本命年我害怕自己懒惰,特意给卧室门上写了一幅“闻鸡起舞”的红帖子。但我经常熬夜,鸡叫时我才刚刚躺下不久,鸡就白白给我鸣叫了。朋友魏杰特意给我刻了一枚鸡的肖形印,每写一幅字,我就将这枚印盖上去,留一个鸡的印记。
本命年顺心事多,要说不顺心处,就是鸡年闹一种叫“禽流感”的疫情。据说鸡有携带这种病毒的可能,于是疫情归罪于鸡,将鸡大杀特杀。
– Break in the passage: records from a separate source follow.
Section WebSocketFacts.
Import WebSocket.
Context (url : jstr).
(** The first of open, error and close decides. *)
Fixpoint first_settlement (es : list event) : option settlement :=
  match es with
  | [] => None
  | Open :: _ => Some Resolved
  | Error e :: _ => Some (Rejected (open_failed url e))
  | Close c r :: _ => Some (Rejected (closed_early url c r))
  | _ :: es => first_settlement es
  end.
Definition Good (s : socket) : Prop :=
  settlements s = (match promise s with None => 0 | Some _ => 1 end)%nat /\ (errors s <> [] -> owned s = true) /\ (owned s = true -> promise s = Some Resolved)
  /\ closes s = (if destroyed s then 1 else 0)%nat.
Lemma socket_settle_good r s : Good s -> Good (settle r s).
Proof. intros (H1 & H2 & H3 & H4). unfold settle. destruct (promise s) eqn:E; [by unfold Good; rewrite E|]. split; [cbn; lia|]. split; [done|]. split; [|done]. cbn. intros K. by apply H3 in K. Qed.
Lemma destroy_good e s : (is_Some e -> owned s = true) -> Good s -> Good (destroy e s).
Proof.
  intros He (H1 & H2 & H3 & H4). unfold destroy. destruct (destroyed s) eqn:E; [by unfold Good; rewrite E|]. split; [done|]. split; [|split; [done|cbn; lia]].
  cbn. destruct e; [intros _; apply He; by eexists|]. by rewrite app_nil_r.
Qed.
Lemma socket_step_good e s : Good s -> Good (step url e s).
Proof.
  intros Hs. unfold step. destruct e as [|f|e|c r| |]; cbn [duplex_event connect_event]; try (by apply socket_settle_good); try (by apply destroy_good; [intros []|]).
  - by destruct (destroyed s).
  - apply socket_settle_good. destruct (destroyed s); [done|]. destruct (owned s) eqn:E; by apply destroy_good; [rewrite ?E; intros []|].
  - pose proof Hs as (H1 & H2 & H3 & H4). destruct (promise s) as [[|]|] eqn:E; try done. split; [cbn; by rewrite E|]. split; [done|]. split; [done|]. done.
Qed.
Lemma promise_step e s : promise (step url e s) = match promise s with Some r => Some r | None => first_settlement [e] end.
Proof.
  assert (forall e s, promise (destroy e s) = promise s) as Hd by (intros x t; unfold destroy; by destruct (destroyed t)).
  assert (forall r s, promise (settle r s) = match promise s with Some r => Some r | None => Some r end) as Hst by (intros x t; unfold settle; by destruct (promise t) eqn:?).
  unfold step. destruct e as [|f|e|c r| |]; cbn [duplex_event connect_event first_settlement]; rewrite ?Hst, ?Hd; try done.
  - destruct (destroyed s); cbn; by destruct (promise s).
  - destruct (destroyed s); [done|]. destruct (owned s); by rewrite Hd.
  - destruct (promise s) as [[|]|] eqn:E; cbn; by rewrite ?E.
  - by destruct (promise s).
Qed.
Lemma first_settlement_cons e es : first_settlement (e :: es) = match first_settlement [e] with Some r => Some r | None => first_settlement es end.
Proof. by destruct e. Qed.
(** The promise of a connection is settled once, by the first of open, error and close, whichever comes; an error
    event is raised on the stream only when the connection listens to it, so none goes unhandled; and the
    WebSocket is closed when the stream is destroyed. *)
Lemma connect_settles es s : Good s -> Good (run url es s) /\ promise (run url es s) = match promise s with Some r => Some r | None => first_settlement es end.
Proof.
  revert s. induction es as [|e es IH]; intros s Hs; [split; [done|]; cbn; by destruct (promise s)|].
  destruct (IH (step url e s) (socket_step_good e s Hs)) as [I1 I2]. split; [done|]. change (run url (e :: es) s) with (run url es (step url e s)).
  rewrite I2, promise_step, (first_settlement_cons e es). by destruct (promise s), (first_settlement [e]).
Qed.
Lemma init_good : Good init.
Proof. by repeat split. Qed.
End WebSocketFacts.
(** Neon's per-endpoint proxy, for the host of its connection string. *)
Example neon_address :
  WebSocket.ws_url (fun _ => Some (mkUrl (js "postgres:") (js "u") (js "p") (js "ep-1.neon.tech") [] (js "/d") [])) (fun _ => None) None
    [(js "url", VStr (js "x"))] = Ok (js "wss://ep-1.neon.tech/v2").
Proof. vm_compute. reflexivity. Qed.
Lemma has_bom_app x y : (3 <= length x)%nat -> has_bom (x ++ y) = has_bom x.
Proof.
  intros Hlen.
  destruct (has_bom x) eqn:Hx.
  - apply has_bom_of_take. rewrite take_app_le by lia. now apply has_bom_take.
  - apply not_true_is_false. intros Hxy. apply has_bom_take in Hxy.
    rewrite take_app_le in Hxy by lia. apply has_bom_of_take in Hxy. congruence.
Qed.

End Utf8Rejects.

(** [detect_utf8] rejects every buffer that holds, before its first NUL
    byte, one of the bytes 0xC0, 0xC1, 0xFE and 0xFF. *)
Theorem detect_utf8_rejects_never_valid (pre : list Z) (b : Z) (post : list Z) :
  0 ∉ pre -> never_valid b -> gdre.detect_utf8 (pre ++ b :: post) = false.
Proof.
  intros Hpre Hb. rewrite detect_utf8_unfold.
  assert (len_bytes (pre ++ b :: post) =? 0 = false) as ->.
  { apply Z.eqb_neq. unfold len_bytes. rewrite length_app. cbn [length]. lia. }
  assert (forall x, 0 ∉ x -> detect_utf8_body (x ++ b :: post) = false) as Hbody.
  { intros x Hx. unfold detect_utf8_body. now rewrite scan_never_valid. }
  destruct (has_bom (pre ++ b :: post)) eqn:Hbom; [| now apply Hbody].
  apply has_bom_take in Hbom.
  assert (3 <= length pre)%nat as Hlen.
  { destruct pre as [| p0 [| p1 [| p2 pre]]]; cbn in Hbom; [| | | cbn; lia];
      injection Hbom as; subst;
      destruct Hb as [Hb | [Hb | [Hb | Hb]]]; discriminate. }
  rewrite drop_app_le by exact Hlen. apply Hbody.
  intros Hin. apply Hpre. eapply elem_of_sublist; [exact Hin | apply sublist_drop].
Qed.

Lemma detect_utf8_rejects_never_valid_witness :
  0 ∉ [104; 105] /\ never_valid 255
  /\ gdre.detect_utf8 ([104; 105] ++ 255 :: [33]) = false.
Proof.
  assert (0 ∉ [104; 105]) as Hpre by by_decide.
  assert (never_valid 255) as Hb by (unfold never_valid; tauto).
  split; [exact Hpre |]. split; [exact Hb |].
  exact (detect_utf8_rejects_never_valid [104; 105] 255 [33] Hpre Hb).
Defined.

(** [detect_utf8] accepts every beginning of a buffer that it accepts, so a
    buffer that was cut in the middle of a character passes. *)
Theorem detect_utf8_prefix_closed (a b : list Z) :
  gdre.detect_utf8 (a ++ b) = true -> gdre.detect_utf8 a = true.
Proof.
  rewrite !detect_utf8_unfold.
  destruct (Z.eqb_spec (len_bytes a) 0) as [_ | Ha]; [reflexivity |].
  assert (len_bytes (a ++ b) =? 0 = false) as ->.
  { apply Z.eqb_neq. unfold len_bytes in *. rewrite length_app. lia. }
  destruct (decide (3 <= length a)%nat) as [Hlong | Hshort].
  - rewrite (has_bom_app a b Hlong).
    destruct (has_bom a); [| apply body_prefix].
    rewrite drop_app_le by exact Hlong. apply body_prefix.
  - assert (has_bom a = false) as ->.
    { unfold has_bom, len_bytes. destruct (Z.leb_spec 3 (Z.of_nat (length a))); [lia |].
      reflexivity. }
    destruct (has_bom (a ++ b)) eqn:Hbom; [| apply body_prefix].
    apply has_bom_take in Hbom. intros _.
    destruct a as [| a0 [| a1 [| a2 a]]]; cbn [length] in *; try lia.
    + unfold len_bytes in Ha. cbn in Ha. lia.
    + injection Hbom as -> _. reflexivity.
    + injection Hbom as -> -> _. reflexivity.
Qed.

Lemma detect_utf8_prefix_closed_witness :
  gdre.detect_utf8 ([226; 130] ++ [172]) = true /\ gdre.detect_utf8 [226; 130] = true.
Proof.
  assert (gdre.detect_utf8 ([226; 130] ++ [172]) = true) as Hall by reflexivity.
  split; [exact Hall |].
  exact (detect_utf8_prefix_closed [226; 130] [172] Hall).
Defined.

(** [detect_utf8] does not look beyond the first NUL byte: what follows it
    does not change the answer, and bytes that are not UTF-8 pass behind
    it. *)
Theorem detect_utf8_stops_at_nul (a b : list Z) :
  gdre.detect_utf8 (a ++ 0 :: b) = gdre.detect_utf8 (a ++ [0])
  /\ gdre.detect_utf8 (utf8_encode [75] ++ 0 :: [255; 254]) = true.
Proof.
  split; [| reflexivity].
  rewrite !detect_utf8_unfold.
  assert (forall y, len_bytes (a ++ 0 :: y) =? 0 = false) as Hlen.
  { intros y. apply Z.eqb_neq. unfold len_bytes. rewrite length_app. cbn [length]. lia. }
  rewrite !Hlen.
  destruct (decide (3 <= length a)%nat) as [Hlong | Hshort].
  - rewrite !(has_bom_app a _ Hlong).
    destruct (has_bom a); [| apply body_nul].
    rewrite !drop_app_le by exact Hlong. apply body_nul.
  - assert (forall y, has_bom (a ++ 0 :: y) = false) as Hno.
    { intros y. apply not_true_is_false. intros Hbom. apply has_bom_take in Hbom.
      destruct a as [| a0 [| a1 [| a2 a]]]; cbn [length] in *; try lia;
        discriminate. }
    rewrite !Hno. apply body_nul.
Qed.

(** ** The prefix common to all keys *)

Section CommonPrefixFacts.
Implicit Types (keys : list String) (prefix s : String) (i : Z) (c : char32).

Notation common keys prefix :=
  (forall s, s ∈ keys -> s <> [] -> prefix `prefix_of` s).

Lemma char_at_app prefix c rest : char_at (prefix ++ c :: rest) (len prefix) = c.
Proof.
  unfold char_at, len. rewrite Nat2Z.id. rewrite app_nth2 by lia.
  now rewrite Nat.sub_diag.
Qed.

Lemma prefix_snoc prefix s :
  prefix `prefix_of` s -> len prefix < len s ->
  (prefix ++ [char_at s (len prefix)]) `prefix_of` s.
Proof.
  intros [rest ->] Hlen. unfold len in Hlen. rewrite length_app in Hlen.
  destruct rest as [| c rest]; [cbn in Hlen; lia |].
  rewrite char_at_app. exists rest. now rewrite <- app_assoc.
Qed.

(** [add_to_prefix_func] finds the character that follows the prefix in
    every key, if there is one. *)
Lemma add_to_prefix_func_some keys prefix c :
  common keys prefix ->
  add_to_prefix_func keys (len prefix) = Some c ->
  c <> 0%N /\ common keys (prefix ++ [c]).
Proof.
  intros Hcommon. unfold add_to_prefix_func.
  match goal with |- context [list_find ?P keys] =>
    destruct (list_find P keys) as [[j s0] |]; [| discriminate] end.
  destruct (len s0 - 1 <? len prefix); [discriminate |].
  destruct (N.eqb_spec (char_at s0 (len prefix)) 0); [discriminate |].
  destruct (forallb _ keys) eqn:Hall; [| discriminate].
  intros [= <-]. split; [assumption |].
  intros s Hs Hne. rewrite forallb_forall in Hall.
  specialize (Hall s (proj1 (list_elem_of_In _ _) Hs)).
  destruct s as [| c1 s]; [done |]. cbn [is_empty orb] in Hall.
  apply negb_true_iff, orb_false_iff in Hall. destruct Hall as [Hlen Hc].
  apply Z.ltb_ge in Hlen. apply negb_false_iff, N.eqb_eq in Hc.
  rewrite <- Hc. apply prefix_snoc; [now apply Hcommon | lia].
Qed.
去年闹“禽流感”是杀鸡给猴看,今年当然是杀鸡给鸡看了,那来年若再有此类疫情发生,应该是杀鸡给狗看,狗会害怕吗?
惺惺相惜,我为鸡鸣不平。如今的人类将鸡笼住,给鸡饲料里加激素,几十天将它催肥长大;给鸡舍安电灯长明不熄,不让鸡过夜生活,要鸡不停点地在窝里下蛋。这一切的一切都是为了人类一己之食欲,是十足的自私,鸡偶尔给人类一点“禽流感”,是不是鸡在无奈中对人类实施报复?
我们讲人要与大自然和谐相处,鸡应该是大自然的一员。救救鸡吧,我为我的同类高喊一嗓子!